J. S06035/15
NON-PRECEDENTIAL DECISION - SEE SUPERIOR COURT I.O.P. 65.37
COMMONWEALTH OF PENNSYLVANIA, : IN THE SUPERIOR COURT OF : PENNSYLVANIA Appellee : : v. : : LESTER LEE TUCKER, : : Appellant : No. 1046 EDA 2014
Appeal from the Order March 6, 2014 In the Court of Common Pleas of Monroe County Criminal Division No(s).: CP-45-CR-0000876-2012
BEFORE: BENDER, P.J.E., LAZARUS, and FITZGERALD,* JJ.
MEMORANDUM BY FITZGERALD, J.: FILED FEBRUARY 10, 2015
Appellant, Lester Lee Tucker, appeals from the order entered in the
Court of Common Pleas of Monroe County denying his request for sentencing
credit.1 Appellant presently claims the trial court erred in denying credit for
time he spent in pre-sentence custody in the above-captioned matter while
also serving a sentence on federal charges. For the reasons that follow, we
conclude Appellant’s request for relief must be considered under the Post
Conviction Relief Act (PCRA), 42 Pa.C.S. §§ 9541-9546. Therefore, we
* Former Justice specially assigned to the Superior Court. 1 We have amended the caption to reflect that Appellant took this appeal from the trial court’s March 6, 2014 order denying sentencing credit. J. S06035/15
vacate the trial court’s March 6, 2014 order and remand for proceedings
consistent with this memorandum.
The procedural history relevant to this appeal is as follows. In August
of 2010, Appellant was charged with federal drug offenses, but was released
on his own recognizance. While those charges were pending, Appellant was
involved in a motor vehicle accident on March 20, 2012, which resulted in
the death of the operator of another vehicle. That same day, Pennsylvania
State Police troopers arrested and charged him with, inter alia, homicide by
vehicle and driving under the influence of alcohol (“Pennsylvania charges”).

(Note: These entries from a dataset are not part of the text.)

(** * cogent3.draw.drawable: layout domains, figure state and shape geometry

    A shallow embedding of [src/cogent3/draw/drawable.py].

    Conventions of the embedding.
    - Python [int] is [Z]; Python [float] is read as the rational it denotes
      ([Q], exact arithmetic): a decimal literal such as [0.01] is [1 # 100].
      Equality of computed numbers is therefore [Qeq] ([==]). Statements over
      [Q] are kept to what rounding does not change: errors, the structure of
      the arrays, orderings, and equalities between two evaluations of the
      same expression.
    - Where rounding decides a property (the extent of a reversed arrow
      head), the code is embedded a second time over IEEE 754 binary64
      numbers, the primitive type [float] (module [Float64]).
    - A raising computation is a value of [result]: [Ok v] or [Raise e].
    - [None] entries of coordinate lists are [None : option Q].
    - Python lists that the code mutates in place are objects of a store
      (section [Store]); everything else is a value. *)

From Stdlib Require Import ZArith QArith Qabs Qround Lqa Lia String Ascii List.
From Stdlib Require PrimFloat.
From stdpp Require Import base option list gmap strings.

Local Open Scope Z_scope.

(** ** Exceptions and the error monad *)

Module Py.

Inductive exn : Type :=
| ValueError (msg : string)
| IndexError
| TypeError
| AttributeError
| ZeroDivisionError
| Exception_ (msg : string).

Inductive result (A : Type) : Type :=
| Ok (a : A)
| Raise (e : exn).
Arguments Ok {A} a.
Arguments Raise {A} e.

Definition bind {A B} (m : result A) (k : A -> result B) : result B :=
  match m with
  | Ok a => k a
  | Raise e => Raise e
  end.

#[global] Instance result_ret : MRet result := @Ok.
#[global] Instance result_bind : MBind result := fun A B k m => bind m k.
#[global] Instance result_fmap : FMap result :=
  fun A B f m => bind m (fun a => Ok (f a)).

Definition is_ok {A} (m : result A) : bool :=
  match m with Ok _ => true | Raise _ => false end.

(** [l[i]] with Python's negative indices and its [IndexError]. *)
Definition index {A} (l : list A) (i : Z) : result A :=
  let n := Z.of_nat (length l) in
  let j := if i <? 0 then i + n else i in
  if (j <? 0) || (n <=? j) then Raise IndexError
  else match l !! Z.to_nat j with
       | Some a => Ok a
       | None => Raise IndexError
       end.

(** [range(n)] and [range(a, b)]. *)
Definition range (n : Z) : list Z := map Z.of_nat (seq 0 (Z.to_nat n)).
Definition range2 (a b : Z) : list Z := map (fun i => a + Z.of_nat i) (seq 0 (Z.to_nat (b - a))).

(** A list comprehension whose element expression may raise. *)
Fixpoint comprehension {A B} (f : A -> result B) (l : list A) : result (list B) :=
  match l with
  | [] => Ok []
  | a :: l' => b ← f a; bs ← comprehension f l'; Ok (b :: bs)
  end.

(** A [for] loop over [l] threading the loop state [s]. *)
Fixpoint for_ {A S} (l : list A) (body : A -> S -> result S) (s : S) : result S :=
  match l with
  | [] => Ok s
  | a :: l' => s' ← body a s; for_ l' body s'
  end.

Appellant did not post bail on the Pennsylvania charges. The following day,
March 21, 2012, federal authorities issued a detainer against him for the
federal charges.
On July 12, 2012, Appellant pleaded guilty to the federal charges. On
January 16, 2013, the United States District Court for the Middle District of
Pennsylvania sentenced him to fifteen months’ imprisonment and three
years’ supervised release (“federal sentence”). There is no indication that
Appellant was transferred to federal custody.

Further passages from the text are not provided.